Tyra Hemans told Florida Senate president Joe Negron: “Look me in the eyes and tell me right now that because of guns I can’t walk my hallway” without being scared of being shot. “I’ll always be reminded of the AR-15 military assault weapon shooting my classmates,” she reported. Seventeen-year-old Sammy Feuerman asked Negron, “Do you have kids, you love them, right?”
Sherry Acquaroli told Florida leaders, close up: “They were students and teachers and coaches, and they died because you failed; they are bigger heroes than you will ever be.” Emma Gonzales confronted NRA spokeswoman Dana Loesch at a CNN town hall, “I want you to know we will support your children in a way you will not.”
Florida legislators responded by blocking a move to debate an assault weapons ban, as the students looked on from the gallery. They passed, instead, a resolution asserting pornography is a grave risk to children’s public health. And they approved a bill requiring the display of “In God We Trust” in schools across the state. It was like a scene from a satirical horror movie.
On the home front, House Speaker Tim Moore complained, “folks want to drag the gun debate into it, that’s a discussion for another time.” Like when, one wonders? Moore proposed a program for “volunteers” to protect North Carolina students. Rep. Larry Pittman, like Donald Trump, urged instead that we arm thousands, or millions, of school teachers. As Ron White says, “now there’s good news.”
Hundreds of Jordan High School students, like colleagues across the country, walked out of classes in solidarity. They don’t trust their government with their lives. Aminah Jenkins explained “no kid needs to go to school and worry about whether their life is in jeopardy.” Politicians’ careers may be important, but not that important.
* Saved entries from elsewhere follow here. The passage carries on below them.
(* ===== verification/Hdf5.v ===== *)
(** * Conversion to HDF5 (src/lib/hdf5conv.c)

    The groups and datasets are made by the HDF5 library, which is behind the
    calls of Sys.v.  A string of the request is [None] where it may be NULL.
    DEBUG_LEVEL is the default, TESTING, which includes the CAUTIOUS blocks. *)

From Stdlib Require Import ZArith Lia Strings.String Strings.Byte.
From stdpp Require Import base option list numbers decidable sets.
From S2P Require Import Prelude Sys Path Daemon.

Open Scope Z_scope.

(** ** Constants of api.h *)

Definition TES_CAP_REQ_OK : Z := 0.
Definition TES_CAP_REQ_EINV : Z := 1.
Definition TES_CAP_REQ_EABORT : Z := 2.
Definition TES_CAP_REQ_EPERM : Z := 3.
Definition TES_CAP_REQ_EFAIL : Z := 4.
Definition TES_CAP_REQ_EWRT : Z := 5.
Definition TES_CAP_REQ_ECONV : Z := 6.
Definition TES_CAP_REQ_EFIN : Z := 7.

Definition TES_H5_OVRWT_NONE : Z := 0.
Definition TES_H5_OVRWT_RELINK : Z := 1.
Definition TES_H5_OVRWT_FILE : Z := 2.

Definition INIT_TIMEOUT : Z := 5.
Definition ROOT_GROUP : bytes := lit "capture".
Definition OVRWT_GROUP : bytes := lit "overwritten".

Module Hdf5.

(** A buffer is an address, 0 for NULL. *)
Record hdf5_dset_desc_t : Type := {
  dsetname : option bytes;
  offset : Z;
  length : Z;
  filename : option bytes;
  buffer : Z;
}.

Record hdf5_conv_req_t : Type := {
  req_filename : option bytes;
  group : option bytes;
  dsets : option (list hdf5_dset_desc_t);
  num_dsets : Z;
  ovrwtmode : Z;
  async : bool;
}.

Record s_creq_data_t : Type := {
  creq : hdf5_conv_req_t;
  group_id : Z;
  file_id : Z;
}.

Definition set_range (d : hdf5_dset_desc_t) (off len : Z) : hdf5_dset_desc_t :=
  {| dsetname := dsetname d; offset := off; length := len; filename := filename d;
     buffer := buffer d |}.
Definition set_buffer (d : hdf5_dset_desc_t) (b : Z) : hdf5_dset_desc_t :=
  {| dsetname := dsetname d; offset := offset d; length := length d; filename := filename d;
     buffer := b |}.
(** The first datasets of the array are [ds]. *)
Definition set_dsets (r : hdf5_conv_req_t) (ds : list hdf5_dset_desc_t) : hdf5_conv_req_t :=
  {| req_filename := req_filename r; group := group r;
     dsets := (fun old => ds ++ drop (List.length ds) old) <$> dsets r;
     num_dsets := num_dsets r; ovrwtmode := ovrwtmode r; async := async r |}.
Definition set_creq (c : s_creq_data_t) (r : hdf5_conv_req_t) (gid fid : Z) : s_creq_data_t :=
  {| creq := r; group_id := gid; file_id := fid |}.

(** Dereferencing a string or an array. *)
Definition str {A} (p : option A) : sysM A :=
  match p with Some s => mret s | None => sys_fail NullDeref end.
Definition not_null {A} (p : option A) : bool := bool_decide (p <> None).

Section Conversion.
Context `{SysEnv}.

(** ** Groups *)

Definition s_get_grp (lid : Z) (group : bytes) (create : bool) : sysM Z :=
  sys_assert (0 <? lid);;
  gstat ← sys (H5Lexists lid group);
  if gstat <? 0 then mret (-1)
  else if (gstat =? 0) && negb create then mret 0
  else
    gid ← (if 0 <? gstat then sys (H5Gopen lid group) else sys (H5Gcreate lid group));
    mret (if gid <? 0 then -1 else gid).

(** The check that a group is not there, of the CAUTIOUS blocks: the error. *)
Definition expect_none (lid : Z) (group : bytes) (err : Z) : sysM Z :=
  gid ← s_get_grp lid group false;
  if 0 <? gid then sys_ (H5Gclose gid);; mret (-1) else mret err.

(** Renaming an existing group: the error. *)
Definition move_grp (lid : Z) (group : bytes) (bkp_lid : Z) (bkpgroup : bytes) : sysM Z :=
  sys_assert (0 <? strlen bkpgroup);;
  err ← expect_none bkp_lid bkpgroup 0;
  err ← (if 0 <=? err then sys (H5Lcopy lid group bkp_lid bkpgroup) else mret err);
  err ← (if 0 <=? err then sys (H5Ldelete lid group) else mret err);
  expect_none lid group err.

Definition s_crt_grp (lid : Z) (group : bytes) (bkp_lid : Z) (bkpgroup : bytes) : sysM Z :=
  sys_assert (0 <? lid);;
  gid ← s_get_grp lid group false;
  if gid <? 0 then mret (-1)
  else
    let exists_ := 0 <? gid in
    (if exists_ then sys_ (H5Gclose gid) else mret tt);;
    if exists_ && (bkp_lid <=? 0) then mret 0
    else
      err ← (if exists_ then move_grp lid group bkp_lid bkpgroup else mret 0);
      if err <? 0 then mret (-1)
      else
        gid ← sys (H5Gcreate lid group);
        mret (if gid <? 0 then -1 else gid).

(** ** Datasets *)

Definition s_map_file (ddesc : hdf5_dset_desc_t) : sysM (Z * hdf5_dset_desc_t) :=
  sys_assert (not_null (filename ddesc));;
  sys_assert (buffer ddesc =? 0);;
  if length ddesc =? 0 then mret (TES_CAP_REQ_OK, ddesc)
  else
    fname ← str (filename ddesc);
    fd ← sys (SysOpen fname false false);
    if fd =? -1 then mret (TES_CAP_REQ_EFAIL, ddesc)
    else
      fsize ← sys (SysLseekEnd fd);
      if fsize =? -1 then sys_ (SysClose fd);; mret (TES_CAP_REQ_EFAIL, ddesc)
      else
        let off := if offset ddesc <? 0 then offset ddesc + fsize else offset ddesc in
        if (fsize =? 0) || (fsize <=? off) || (off <? 0) then
          sys_ (SysClose fd);; mret (TES_CAP_REQ_OK, set_range ddesc off 0)
        else
          let maxlength := fsize - off in
          sys_assert (0 <=? off);;
          sys_assert (0 <? fsize);;
          sys_assert (0 <? maxlength);;
          let len := if (length ddesc <? 0) || (maxlength <? length ddesc)
                     then maxlength else length ddesc in
          sys_assert (0 <? len);;
          data ← sys (SysMmap fd (off + len));
          sys_ (SysClose fd);;
          if data =? -1 then mret (TES_CAP_REQ_EFAIL, set_range ddesc off len)
          else mret (TES_CAP_REQ_OK, set_buffer (set_range ddesc off len) data).

Definition s_create_dset (ddesc : hdf5_dset_desc_t) (gid : Z) : sysM Z :=
  name ← (match dsetname ddesc with Some n => mret n | None => sys_fail AssertFail end);
  sys_assert (negb (buffer ddesc =? -1));;
  sys_assert (if buffer ddesc =? 0 then length ddesc =? 0 else 0 <? length ddesc);;
  dspace ← sys (H5Screate (length ddesc));
  if dspace <? 0 then mret TES_CAP_REQ_ECONV
  else
    dset ← sys (H5Dcreate gid name dspace);
    if dset <? 0 then sys_ (H5Sclose dspace);; mret TES_CAP_REQ_ECONV
    else if length ddesc =? 0 then
      sys_ (H5Dclose dset);;
      sys_ (H5Sclose dspace);;
      mret TES_CAP_REQ_OK
    else
      sys_assert (negb (buffer ddesc =? 0));;
      sys_assert (0 <=? offset ddesc);;
      err ← sys (H5Dwrite dset (buffer ddesc + offset ddesc));
      sys_ (H5Dclose dset);;
      sys_ (H5Sclose dspace);;
      mret (if err <? 0 then TES_CAP_REQ_ECONV else TES_CAP_REQ_OK).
Our politics is pitiful, so broken it humiliates us before our children. Republicans won’t fix it; they pray silently for concern over murders to pass. Democrats are used to losing. We seem not to mind. The dark heart of American exceptionalism. We’ve left it to our kids to protect themselves. And call BS.
Gene Nichol is the Boyd Tinsley Distinguished Professor of Law at the University of North Carolina.